Güncelleme Tarihi:
Baykal, CHP Bozüyük İlçe Başkanlığı’nı ziyaretinde şunları söyledi:
ESKİ CHP’Yİ İSTİYORUZ
"Bir ölçüde kızgın, öfkeli, hesap sorucu, bir ölçüde partisine sahip çıkıcı, partisini yere göğe koymayan, ne olursa olsun arkasında duran, bir kısmı izlenen politikaları beğenmeyen ama birbirini anlayan, birbirini seven, birbirine muhtaç olduğunu bilen ve o beraberliği ayakta tutan coşkulu, günü geldiği zaman kapıp bayrağını ortaya çıkan o büyük eski CHP'yi görmek istiyoruz.
SORUN YANLIŞIN KARŞISINDA SESSİZ KALINMASI
Şu anda bizim her zamandan çok tartışmaya ihtiyacımız var.

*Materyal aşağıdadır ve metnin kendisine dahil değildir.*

(* ===== verification/Icmp.v ===== *)
(** * ICMP: core/ipv4/icmp.c

    CHECKSUM_CHECK_ICMP and CHECKSUM_GEN_ICMP 1, LWIP_ICMP_ECHO_CHECK_INPUT_PBUF_LEN
    1, no answers to broadcast and multicast pings; the counters are left out. *)
From S2P Require Import Prelude Def Pbuf Netif Node Ip4Addr InetChksum Ethernet Etharp Ip4.

Definition ICMP_ER := 0.
Definition ICMP_DUR := 3.
Definition ICMP_ECHO := 8.
Definition ICMP_TE := 11.
Definition ICMP_DUR_PROTO := 2.
Definition ICMP_DUR_PORT := 3.
Definition ICMP_TTL := 255.
Definition SIZEOF_ICMP_ECHO_HDR := 8.
Definition ICMP_DEST_UNREACH_DATASIZE := 8.

(** The address of a byte of a block. *)
Class Addresses := addr_of : ptr -> Z.

Section Icmp.
Context {E : PbufEnv} {X : Type} {LL : LinkLayer X} {AP : part X arp} {IP : part X ip_state} {FR : IpFragments X}.
Context {AD : Addresses}.

(** inet_chksum over [n] bytes in memory. *)
Definition chksum_at (q : option ptr) (n : Z) : M heap Z :=
  d ← load q 0 n;
  mret (inet_chksum (match q with Some q => addr_of q | None => 0 end) d).

(** The pbuf icmp_input answers in: [p] itself when there is room in front of it
    for the headers, else a copy; [None] when [p] was given up. *)
Definition icmp_echo_pbuf (p : positive) (iphdr_in : option ptr) (hlen : Z) : M heap (option positive) :=
  let icmperr : M heap (option positive) := pbuf_free (Some p);; mret None in
  x ← pbuf_add_header (Some p) (hlen + PBUF_LINK_HLEN);
  if (x : bool) then
    b ← get_pbuf p;
    let alloc_len := u16 (tot_len b + hlen) in
    if alloc_len <? tot_len b then icmperr
    else
      r ← pbuf_alloc PBUF_LINK alloc_len PBUF_RAM;
      match r with
      | None => icmperr
      | Some r =>
          br ← get_pbuf r;
          if len br <? hlen + SIZEOF_ICMP_ECHO_HDR then pbuf_free (Some r);; icmperr
          else
            d ← load iphdr_in 0 hlen;
            store (payload br) 0 d;;
            x ← pbuf_remove_header (Some r) hlen;
            if (x : bool) then pbuf_free (Some r);; icmperr
            else
              e ← pbuf_copy (Some r) (Some p);
              if negb (bool_decide (e = ERR_OK)) then pbuf_free (Some r);; icmperr
              else pbuf_free (Some p);; mret (Some r)
      end
  else
    x ← pbuf_remove_header (Some p) (hlen + PBUF_LINK_HLEN);
    if (x : bool) then icmperr else mret (Some p).

(** The checksum after the type changes from ICMP_ECHO to ICMP_ER. *)
Definition adjust_chksum (chksum : Z) : Z :=
  if PP_HTONS (0xffff - Z.shiftl ICMP_ECHO 8) <? chksum then u16 (chksum + PP_HTONS (Z.shiftl ICMP_ECHO 8) + 1)
  else u16 (chksum + PP_HTONS (Z.shiftl ICMP_ECHO 8)).

(** The answer in place: addresses swapped, type, checksums and TTL set. *)
Definition icmp_echo_reply (p inp : positive) (src dest hlen : Z) : M (node X) unit :=
  b ← onheap (get_pbuf p);
  let iecho := payload b in
  x ← onheap (pbuf_add_header (Some p) hlen);
  if (x : bool) then mret tt
  else
    b ← onheap (get_pbuf p);
    let iphdr := payload b in
    onheap (store iphdr 12 (st32 src));;
    onheap (store iphdr 16 (st32 dest));;
    onheap (store iecho 0 [ICMP_ER]);;
    c ← onheap (load16 iecho 2);
    onheap (store iecho 2 (st16 (adjust_chksum c)));;
    onheap (store iphdr 8 [ICMP_TTL]);;
    onheap (store iphdr 10 (st16 0));;
    c ← onheap (chksum_at iphdr hlen);
    onheap (store iphdr 10 (st16 c));;
    ip4_output_if p (Some src) None ICMP_TTL 0 IP_PROTO_ICMP inp;;
    mret tt.

Definition icmp_input (p inp : positive) : M (node X) unit :=
  let give_back : M (node X) unit := onheap (pbuf_free (Some p));; mret tt in
  s ← onip get;
  let d := ip_data s in
  let iphdr_in := current_ip4_header d in
  v_hl ← onheap (load8 iphdr_in 0);
  let hlen := IPH_HL_BYTES v_hl in
  if hlen <? IP_HLEN then give_back
  else
    b ← onheap (get_pbuf p);
    if len b <? 4 then give_back
    else
      type ← onheap (load8 (payload b) 0);
      code ← onheap (load8 (payload b) 1);
      if type =? ICMP_ER then give_back
      else if type =? ICMP_ECHO then
        let src := current_iphdr_dest d in
        if ip4_addr_ismulticast src then give_back
        else
          j ← lift (current_netif d);
          n ← get_netif j;
          if ip4_addr_isbroadcast_u32 src n then give_back
          else if tot_len b <? SIZEOF_ICMP_ECHO_HDR then give_back
          else
            c ← onheap (inet_chksum_pbuf addr_of (Some p));
            if negb (c =? 0) then give_back
            else
              r ← onheap (icmp_echo_pbuf p iphdr_in hlen);
              match r with
              | None => mret tt
              | Some p =>
                  icmp_echo_reply p inp src (current_iphdr_src d) hlen;;
                  onheap (pbuf_free (Some p));; mret tt
              end
      else give_back.

(** The 28 bytes of the packet are copied without a look at its length. *)
Definition icmp_send_response (p : positive) (type code : Z) : M (node X) unit :=
  q ← onheap (pbuf_alloc PBUF_IP (SIZEOF_ICMP_ECHO_HDR + IP_HLEN + ICMP_DEST_UNREACH_DATASIZE) PBUF_RAM);
  match q with
  | None => mret tt
  | Some q =>
      b ← onheap (get_pbuf p);
      let iphdr := payload b in
      bq ← onheap (get_pbuf q);
      let icmphdr := payload bq in
      onheap (store icmphdr 0 [type]);;
      onheap (store icmphdr 1 [code]);;
      onheap (store icmphdr 4 (st16 0));;
      onheap (store icmphdr 6 (st16 0));;
      d ← onheap (load iphdr 0 (IP_HLEN + ICMP_DEST_UNREACH_DATASIZE));
      onheap (store icmphdr SIZEOF_ICMP_ECHO_HDR d);;
      iphdr_src ← onheap (load32 iphdr 12);
      i ← ip4_route iphdr_src;
      (match i with
       | None => mret tt
       | Some i =>
           onheap (store icmphdr 2 (st16 0));;
           c ← onheap (chksum_at icmphdr (len bq));
           onheap (store icmphdr 2 (st16 c));;
           ip4_output_if q None (Some iphdr_src) ICMP_TTL 0 IP_PROTO_ICMP i;;
           mret tt
       end);;
      onheap (pbuf_free (Some q));; mret tt
  end.

Definition icmp_dest_unreach (p : positive) (t : Z) : M (node X) unit := icmp_send_response p ICMP_DUR t.
Definition icmp_time_exceeded (p : positive) (t : Z) : M (node X) unit := icmp_send_response p ICMP_TE t.

End Icmp.
Lemma repr_queued h h' v J1 i g J2 L x l O hs Q hdr : repr h v (J1 ++ (i, g) :: J2) L ((x, l) :: O) -> pbufs_ok h' (L ++ (x, l) :: O) ->
  place x (dg_pieces g) = Some Q -> hseg hs Q None -> same_but (pc_p <$> x :: dg_pieces g) (helpers v) hs -> lenZ l + lenZ (ids L) <= IP_REASS_MAX_PBUFS ->
  repr h' (queued_vars i (placed hdr x Q g) (lenZ l) hs v) (J1 ++ (i, placed hdr x Q g) :: J2) ((x, l) :: L) O.
Proof.
  intros R Hok HQ Hseg Hsb Hroom. pose proof (repr_distinct _ _ _ _ _ _ _ R) as Hdis. rewrite pieces_split in Hdis.
  destruct R as [El Hnd Ht Hf Hfree _ Hp [Hc _] Hh]. pose proof Hnd as Hnd'. rewrite <- Permutation_middle in Hnd'. csimpl in Hnd'. apply NoDup_cons in Hnd' as [Hi _].
  assert (Q ≡ₚ x :: dg_pieces g) as HpQ.
  { clear - HQ. revert Q HQ. induction (dg_pieces g) as [|y r IH]; intros Q HQ; simpl in HQ; [by simplify_eq|]. repeat (case_match; simplify_eq; [done|] || (case_match; simplify_eq)); try done.
    all: apply fmap_Some in HQ as (Q1 & HQ & ->); rewrite (IH Q1 HQ); by rewrite Permutation_swap. }
  split; simpl; try done.
  - rewrite El, !fmap_app. done.
  - rewrite fmap_app in *. done.
  - intros j k [Hj|[[= -> ->]|Hj]%elem_of_cons]%elem_of_app; [| |].
    2: { rewrite lookup_insert_eq. done. }
    all: assert ((j, k) ∈ J1 ++ J2) as Hjk by set_solver; assert (j ≠ i) as Hne by (intros ->; apply Hi; by apply (list_elem_of_fmap_2 fst) in Hjk).
    all: rewrite lookup_insert_ne by done; destruct (Ht j k) as [? Hsk]; [set_solver|]; split; [done|]; eapply hseg_frame; [|exact Hsk].
    all: intros y Hy; apply Hsb; intros Hin; change (x :: dg_pieces g ++ pieces (J1 ++ J2)) with ((x :: dg_pieces g) ++ pieces (J1 ++ J2)) in Hdis;
      rewrite fmap_app in Hdis; apply NoDup_app in Hdis as (_ & Hdis & _); apply (Hdis _ Hin); apply list_elem_of_fmap_2; apply list_elem_of_bind; by exists (j, k).
  - intros j Hj. apply Hf. rewrite fmap_app in *. done.
  - rewrite Hfree, !length_app. done.
  - by rewrite Permutation_middle.
  - rewrite Hp, !pieces_split. simpl. by rewrite HpQ.
  - change (ids ((x, l) :: L)) with (l.*1 ++ ids L). rewrite Hc, length_app, length_fmap. lia.
  - apply Forall_app in Hh as [? [? ?]%Forall_cons]. apply Forall_app. split; [done|]. by constructor.
Qed.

Herkes yanlış yapar. Sorun olan yanlışın yapılması değil. Yapılan yanlış karşısında sessiz kalınması, teslim olunması. Yanlışı tartışmanın yanlış olacağının zannedilmesi en büyük tehlikedir. CHP yanlışını tartışabilen bir parti olacak, olmak zorunda. Yanlışı konuşmayı yasaklarsanız, yanlışın konuşulmayacağı bir dünyayı yaratmayı kalkarsanız, en büyük kötülüğü yaparsınız.
TARTIŞMA YARAR GETİRİR
(1973 seçimleri öncesinden örnekler vererek) Bu parti ortasından çatladı. Büyük istifalar oldu. Parti öldü, bitti derken seçime girdik. Kısa süre içerisinde birinci parti çıktık. 1989'da gene parti kendi içinde çok ciddi tartışmalar yaşadı, seçimlere girdik ve birinci parti olarak çıktık. Tartışma partimize yarar. Küfür değil, hakaret değil, baskı değil, susturma korkutma değil, tutup atma değil; sorumlu, bilinçli tartışma CHP’ye yarar getirir, geçmişte de getirmiştir. Şu an o tartışma tam yapılmıyor. Niye? Tartışırsak partiye zarar mı veririz duygusu içindeyiz. Arkadaşlar ‘Ben adayım’ dediklerinde, ‘Vay sen niye adaysın’ deniliyor. Bırakın tartışılsın ne sakıncası var. Aday olacaklar aday olsun. Niye aday olduklarını anlatsınlar. O arada yaptığımız yanlışlıkları görürüz.
İZMİR'DE 8 TANE YER GİTTİ
Yerel seçimleri yaptık. Yanlışlık var mıydı yok muydu? Elimizdeki en güzel yerleri bu yanlışlıklarla kaybettik. İçinden biliyorum, derinden biliyorum. Çünkü Antalyalıyım. Kaybettik. İzmir’de 8 tane yer gitti. O yerlerde MHP, AKP belediye kazanmaya başladı. Burada yanlışlarımız yok mu, var. Cumhurbaşkanlığı seçimlerinde yanlışımız yok mu? Bunları konuşmayacak mıyız? Konuşmasak iyilik mi yapmış olacağız? Bu yanlışlıkları dile getirip bir arkadaşımız 'Buna son vereceğim' dese hakkı değil mi? Demokrasinin gereği değil mi?
PARTİNİN SORUNLARI VAR
Partinin sorunları, sıkıntıları var onları konuşmak istemiyorum. Sizler içindesiniz, biliyorsunuz. Bunları düzeltecek bir arayışı başlatın. Bu neyle olur, tartışmayla olur. Kendi aranızda siyaset konuşun, tartışın. Birbirinizi kırıp dökmeden, doğrusunu bulun.”